A recent study found that gender equality within the boardroom is on the rise (32.5%), especially in Nordic countries; however this isn’t the case throughout Europe.
The rise in female board members can be linked to a law which was passed in Norway a decade ago. This stated a requirement of a 40% representation of both genders amongst board members. This resulted in Norway’s top listed companies having the highest representation of women in the world, according to the Nordic Board Index.
The Nordic Board Index which was first published 29 years ago examines 18 countries and analyses 125 of the largest companies in the Nordic region to monitor the progress of female board members.
It’s easy to perhaps become pessimistic at the results, well it was enforced by the government but as Scott A. Scanlon, CEO of Hunt Scanlon Media stated, it’s still a positive outcome for women: “Spencer Stuart’s report shows us what we can accomplish in the area of broadening the makeup of corporate boards, even if those changes initially come as a result of government intervention and direction.”
Managing director of 79˚Executive Search & Advisory in Norway, Baard Storsveen agrees: “But it is important to say that the quality of female board members is equal to their male colleagues.

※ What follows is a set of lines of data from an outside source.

Lemma step_effects s o : step_effect s (plane_step s o) o.
Proof.
  destruct o as [o|a rt ttl now clock u|sid|env g aud d ro by_ now clock e dr
    |Req env g b rq d ro by_ now clock e dr t|Req b rq bd now|did who now clock dr
    |did who why now clock|sb a rt c t now clock|sb a m ap rt now clock|sb a f rt c now clock];
    cbn [plane_step]; try (by apply SE_none).
  - destruct (create_session_frame a rt ttl now clock u s) as [x ->]. by apply SE_none.
  - destruct (plane_evaluate _ _ _ _ _ _ _ _ _ _ _ s) as [r s'] eqn:He. by eapply evaluate_effect.
  - unfold evaluate_execute, cbind.
    destruct (plane_evaluate cfg env g (audience b) d ro by_ now clock e dr s) as [[ev|x] s'] eqn:He;
      pose proof (evaluate_effect _ _ _ _ _ _ _ _ _ _ _ _ _ (PExecute env g b rq d ro by_ now clock e dr t) He eq_refl) as [Hse _];
      [|done].
    case_decide; [done|].
    destruct (on_enforcement (mediate b rq (binding_of (request env)) t) s') as [[o|x] s2] eqn:Hm;
      apply on_enforcement_frame in Hm as (Hs & Hd & Ha & _); simpl;
      by eapply step_effect_cong.
  - destruct (on_enforcement _ s) as [x s2] eqn:Hm.
    apply on_enforcement_frame in Hm as (Hs & Hd & Ha & _). by apply SE_none.
  - destruct (plane_approve _ _ _ _ _ _ s) as [r s'] eqn:Ha. by eapply approve_effect.
  - unfold deny_approval, cbind, on_approvals, czoom.
    destruct (approval_deny _ _ _ _ _ _) as [[x|x] ap] eqn:Hd;
      (apply (SE_decide _ _ _ (ADeny did who why now clock)); [done|done| |done]; simpl; by rewrite Hd).
  - unfold quarantine, cbind, on_containment, czoom. destruct (kill_switch _ _ _ _ _ _ _ _) as [[] ?];
      by apply SE_none.
  - unfold reset_containment, cbind, on_containment, czoom. destruct (recover _ _ _ _ _ _ _ _) as [[] ?];
      by apply SE_none.
  - unfold on_containment, czoom. destruct (evaluate _ _ _ _ _ _ _ _) as [? ?]; by apply SE_none.
Qed.

Lemma step_containment s o :
  containment (plane_step s o) =
    match op_engine o with
    | Some eo => engine_step (containment s) eo
    | None => containment s
    end.
Proof.
  destruct o as [o|a rt ttl now clock u|sid|env g aud d ro by_ now clock e dr
    |Req env g b rq d ro by_ now clock e dr t|Req b rq bd now|did who now clock dr
    |did who why now clock|sb a rt c t now clock|sb a m ap rt now clock|sb a f rt c now clock];
    cbn [plane_step op_engine engine_step]; try done.
  - by destruct (create_session_frame a rt ttl now clock u s) as [x ->].
  - destruct (plane_evaluate _ _ _ _ _ _ _ _ _ _ _ s) as [r s'] eqn:He.
    by apply (evaluate_effect _ _ _ _ _ _ _ _ _ _ _ _ _ (PEvaluate env g aud d ro by_ now clock e dr) He).
  - unfold evaluate_execute, cbind.
    destruct (plane_evaluate cfg env g (audience b) d ro by_ now clock e dr s) as [[ev|x] s'] eqn:He;
      pose proof (evaluate_effect _ _ _ _ _ _ _ _ _ _ _ _ _ (PExecute env g b rq d ro by_ now clock e dr t) He eq_refl) as [_ Hc];
      [|done].
    case_decide; [done|].
    destruct (on_enforcement (mediate b rq (binding_of (request env)) t) s') as [[o|x] s2] eqn:Hm;
      apply on_enforcement_frame in Hm as (_ & _ & _ & Hc' & _); simpl; congruence.
  - destruct (on_enforcement _ s) as [x s2] eqn:Hm.
    by apply on_enforcement_frame in Hm as (_ & _ & _ & Hc' & _).
  - destruct (plane_approve _ _ _ _ _ _ s) as [r s'] eqn:Ha. by apply (approve_effect _ _ _ _ _ _ _ _ Ha).
  - unfold deny_approval, cbind, on_approvals, czoom. by destruct (approval_deny _ _ _ _ _ _) as [[] ?].
  - unfold quarantine, cbind, on_containment, czoom.
    change (kill_switch sb a t c rt now clock (containment s))
      with (kill_switch sb a t c rt (Some (or_now now clock)) (or_now now clock) (containment s)).
    by destruct (kill_switch _ _ _ _ _ _ _ _) as [[] ?].
  - unfold reset_containment, cbind, on_containment, czoom.
    change (recover sb a m ap rt now clock (containment s))
      with (recover sb a m ap rt (Some (or_now now clock)) (or_now now clock) (containment s)).
    by destruct (recover _ _ _ _ _ _ _ _) as [[] ?].
  - unfold on_containment, czoom.
    change (evaluate sb a f rt c now clock (containment s))
      with (evaluate sb a f rt c (Some (or_now now clock)) (or_now now clock) (containment s)).
    by destruct (evaluate _ _ _ _ _ _ _ _) as [? ?].
Qed.

(** * What every history preserves *)

(** The identifiers an evaluation draws are not in use. *)
Definition plane_fresh (s : plane) (o : plane_op) : Prop :=
  match o with
  | PEvaluate _ _ _ _ _ _ _ _ _ d | PExecute _ _ _ _ _ _ _ _ _ _ d _ =>
      decisions s !! ("dec_" +:+ pd_decision d) = None ∧
      by_id (approvals s) !! ("appr_" +:+ pd_approval d) = None
  | _ => True
  end.

(** The approval of decision [d] was granted by somebody. *)
Definition approved (s : plane) (d : string) : Prop :=
  ∃ rec who, by_decision (approvals s) d = Some rec ∧ a_state rec = A_GRANTED ∧
    approver rec = Some who.

(** Nobody was ever asked to approve decision [d]. *)
Definition unasked (s : plane) (d : string) : Prop := by_decision (approvals s) d = None.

This means that the law ‘forced’ companies to look for women and the end result was good.”
Perhaps surprisingly, the new law has also had a positive outcome on male employees. He added that men have also experienced a positive effect from the new law: “This law has even broadened the board recruitment field for men, as more young men with international and entrepreneurial backgrounds appear on boards now. This is an important side effect.”

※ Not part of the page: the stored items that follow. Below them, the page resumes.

(* ===== verification/PlaneProps.v ===== *)
(** What the control plane guarantees over its histories: the life of a decision,
    the effect of a quarantine, freshness of requests, and the soundness of a single
    evaluation and execution. *)

From S2P Require Export PlaneHistory.
From S2P Require Import Concrete.

Section cut_off.
Context `{Hashlib, Rfc8785, Pydantic, SignatureProvider, IsoParser, OPA, PolicySchema}.
Context {G E K W : Type} `{ReplayGuardProtocol G E} `{ReceiptSink K}.
Variable cfg : PlaneConfig.
Abbreviation plane := (ControlPlane (G := G) (K := K) (W := W)).
Abbreviation step := (plane_step (G := G) (E := E) (K := K) (W := W) cfg).

(** [subject] is blocked, and every token it was given is stale. *)
Record cut (subject : string) (s0 : ContainmentState) (s : plane) : Prop := {
  ct_state : severity s0 ≤ severity (engine_state (containment s) subject);
  ct_stale k t : store s !! k = Some t → token_subject t = subject →
    (capability_epoch (epochs (token t)) < capability_epoch (epoch_source (containment s)))%Z
}.

(** The step is not a recovery that the demands of [s0] admit. *)
Definition no_recovery (subject : string) (s0 : ContainmentState) (o : plane_op (E := E) (W := W)) : Prop :=
  match op_engine o with Some eo => insufficient subject s0 eo | None => True end.

Lemma blocked_severity e subject s0 :
  severity QUARANTINED ≤ severity s0 → severity s0 ≤ severity (engine_state e subject) →
  engine_blocks e subject = true.
Proof.
  intros Hq Hs. unfold engine_blocks, blocks_new_consequential_tokens.
  apply bool_decide_eq_true. lia.
Qed.

Lemma cut_step subject s0 s o :
  severity QUARANTINED ≤ severity s0 → no_recovery subject s0 o → cut subject s0 s →
  cut subject s0 (step s o).
Proof.
  intros Hq Ho [Hst Hstale]. pose proof (capability_epoch_step cfg s o) as Hcap.
  assert (Hkeep : store (step s o) = store s → ∀ k t, store (step s o) !! k = Some t →
    token_subject t = subject →
    (capability_epoch (epochs (token t)) < capability_epoch (epoch_source (containment (step s o))))%Z).
  { intros -> k t Hk Hsub. pose proof (Hstale _ _ Hk Hsub). lia. }
  assert (Hmint : ∀ did b risk sg, mints s (step s o) did b risk sg → ∀ k t,
    store (step s o) !! k = Some t → token_subject t = subject →
    (capability_epoch (epochs (token t)) < capability_epoch (epoch_source (containment (step s o))))%Z).
  { intros did b risk sg [Hs _ _ Hsub Hopen _ _] k t Hk Ht. rewrite Hs in Hk.
    apply lookup_insert_Some in Hk as [[_ <-]|[_ Hk]].
    - rewrite Ht in Hsub. rewrite <-Hsub, (blocked_severity _ _ s0) in Hopen by done. done.
    - pose proof (Hstale _ _ Hk Ht). lia. }
  split.
  - rewrite step_containment. unfold no_recovery in Ho. destruct (op_engine o) as [eo|]; [|done].
    apply ratchet_step; [|done|done]. intros ->. vm_compute in Hq. lia.
  - destruct (step_effects cfg s o) as [Hs|? Hs|? ? ? ? ? ? Hs|? ? ? ? Hm|? ? ? ? ? ? ? ? ? _ _ _ Hm]; eauto.
Qed.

The report also found that in Sweden 57% of new company directors were women and 48% of new board members in Norway were women, compared to around the globe, these are fascinating figures.
However, despite the high number of female directors in Nordic countries, only five of them actually have female chairman – or chairwoman (one in Finland, two in Norway and two in Sweden). This is similar to European countries as there are only 30 women chairman amongst the 795 companies that make up the 13 European countries.
Most shockingly, Denmark does not have one single female chairman.
But there is some further good news as the 23% of directors within the FTSE 150 are women which is an increase; ever so slightly but at least it’s an increase of 1% from 2014.
Another piece of positive news is that in 2015 only 12 S&P 500 boards reported having no female directors in 2015, compared to 50 boards in 2010. It may be another small gain but every little helps in the fight for equality in the boardroom.
In the USA it’s another matter. Currently women only represent 20% of all S&P 500 directors, despite making up 47% of the United States workforce. This amounts to two women per board, which isn’t a great gender representation.
The Heidrick & Struggles Board Monitor estimates that women will account for 50% of new board directors in the Fortune 500 in the USA by 2024.
Let’s keep positive, we still have another 8 years to see if such predictions come true but in the meantime let’s celebrate the increase, however small the number of women entering the board room. Its a move in the right direction.